Overlapping Spaces for Compact Graph Representations

Various non-trivial spaces are becoming popular for embedding structured data such as graphs, texts, or images. Following spherical and hyperbolic spaces, more general product spaces have been proposed. However, searching for the best configuration of product space is a resource-intensive procedure, which reduces the practical applicability of the idea. We generalize the concept of product space and introduce an overlapping space that does not have the configuration search problem. The main idea is to allow subsets of coordinates to be shared between spaces of different types (Euclidean, hyperbolic, spherical). As a result, parameter optimization automatically learns the optimal configuration. Additionally, overlapping spaces allow for more compact representations since their geometry is more complex.

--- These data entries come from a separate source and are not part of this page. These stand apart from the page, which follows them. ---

Lemma order_runs_step rs sh : books_step sh (foldl order_run sh rs).
Proof.
  revert sh. induction rs as [|run rs IH]; intros sh; [done|]. simpl. etrans; [|apply IH]. apply order_run_step.
Qed.
End order_loop_facts.

Section order_loop_spec.
Context `{Env}.

(** The order loop is the dispatch of the runs of references, and it leaves no
    orders in the cache. *)
Lemma book_order_loop_eq sid frame value snap sh :
  get_security 0 (definitions sh) = None →
  book_order_loop sid frame value snap ([], sh) =
  ([], foldl (order_run sid frame (rb_transactTime value) snap) sh
         (runs reference_id (references sh (rb_noOrderIDEntries value)))).
Proof.
  intros H0. assert (point_to 0 sh = None) as Hp by (unfold point_to; by rewrite H0).
  unfold book_order_loop.
  pose proof (process_order_fold sid frame (rb_transactTime value) snap sh (rb_noOrderIDEntries value) 0 ([], sh)
    eq_refl) as Hfold.
  cbn [snd] in Hfold. rewrite Hp in Hfold. rewrite Hfold.
  pose proof (security_iterator_runs reference_id (dispatch_orders sid frame (rb_transactTime value) snap)
    reference_callback reference_callback_step (references sh (rb_noOrderIDEntries value)) ([], sh) Hp) as Hruns.
  unfold security_iterator in Hruns. rewrite Hruns. apply order_runs_eq, runs_not_empty.
Qed.
End order_loop_spec.

(** ** Facts: one run of price entries *)

Section price_run_facts.
Context `{Env}.
Context (sid : Z) (frame : Frame) (time : Z).
Implicit Types (sh : Shared) (s : Security) (x : book_entry).

(** The report checks of a run, the references it leaves, and the updates that
    it collects for its security. *)
Definition book_checks (xs : list book_entry) s sh : Security * Shared :=
  foldl (λ '(s, sh) x, check_report_sequence sid frame (be_rptSeq x) s sh) (s, sh) xs.

Definition book_references (xs : list book_entry) sh : Shared :=
  if enable_market_by_order options then set_md_entries (md_entries_ sh ++ map md_entry_of xs) sh else sh.

Definition book_updates (xs : list book_entry) s (sc : book_scratch) : book_scratch :=
  foldl (λ sc x, process_known_to x s sc) sc xs.

Definition put_in (id : Z) s sh : Shared := set_definitions (put_security id s (definitions sh)) sh.

Lemma process_known_to_identity x s s' sc : same_identity s s' → process_known_to x s' sc = process_known_to x s sc.
Proof.
  intros (_ & _ & Hf & _). unfold process_known_to, book_emplace_back, book_mbp_update. by rewrite Hf.
Qed.
Definition start_element (name : string) (attributes : list (string * string)) s : state S :=
  if bool_decide (name = "channel"%string) then start_channel attributes s
  else if bool_decide (name = "product"%string) then start_product attributes s
  else if bool_decide (name = "connection"%string) then start_connection attributes s
  else if negb (bool_decide (connection_id_ s = "")) then
    if bool_decide (name = "type"%string) then
      foldl (λ s '(key, value),
        if bool_decide (key = "feed-type"%string) then set_connection (set_feed_type value (connection_ s)) s else s)
        (set_field TYPE s) attributes
    else if bool_decide (name = "protocol"%string) then set_field PROTOCOL s
    else if bool_decide (name = "ip"%string) then set_field IP s
    else if bool_decide (name = "host-ip"%string) then set_field HOST_IP s
    else if bool_decide (name = "port"%string) then set_field PORT s
    else if bool_decide (name = "feed"%string) then set_field FEED s
    else s
  else s.

(** [trim] of the field that ends. *)
Definition trim_field (f : ConnectionField) c : Connection :=
  match f with
  | UNDEFINED => c
  | TYPE => Build_Connection (trim (type c)) (feed_type c) (protocol c) (ip c) (host_ips c) (port c) (feed c)
  | PROTOCOL => Build_Connection (type c) (feed_type c) (trim (protocol c)) (ip c) (host_ips c) (port c) (feed c)
  | IP => Build_Connection (type c) (feed_type c) (protocol c) (trim (ip c)) (host_ips c) (port c) (feed c)
  | HOST_IP => c
  | PORT => Build_Connection (type c) (feed_type c) (protocol c) (ip c) (host_ips c) (trim (port c)) (feed c)
  | FEED => Build_Connection (type c) (feed_type c) (protocol c) (ip c) (host_ips c) (port c) (trim (feed c))
  end.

Our experiments confirm that overlapping spaces outperform the competitors in graph embedding tasks. Here, we consider both distortion setup, where the aim is to preserve distances, and ranking setup, where the relative order should be preserved. The proposed method effectively solves the problem and outperforms the competitors in both settings. We also perform an empirical analysis in a realistic information retrieval task, where we compare all spaces by incorporating them into DSSM. In this case, the proposed overlapping space consistently achieves nearly optimal results without any configuration tuning. This allows for reducing training time, which can be significant in large-scale applications.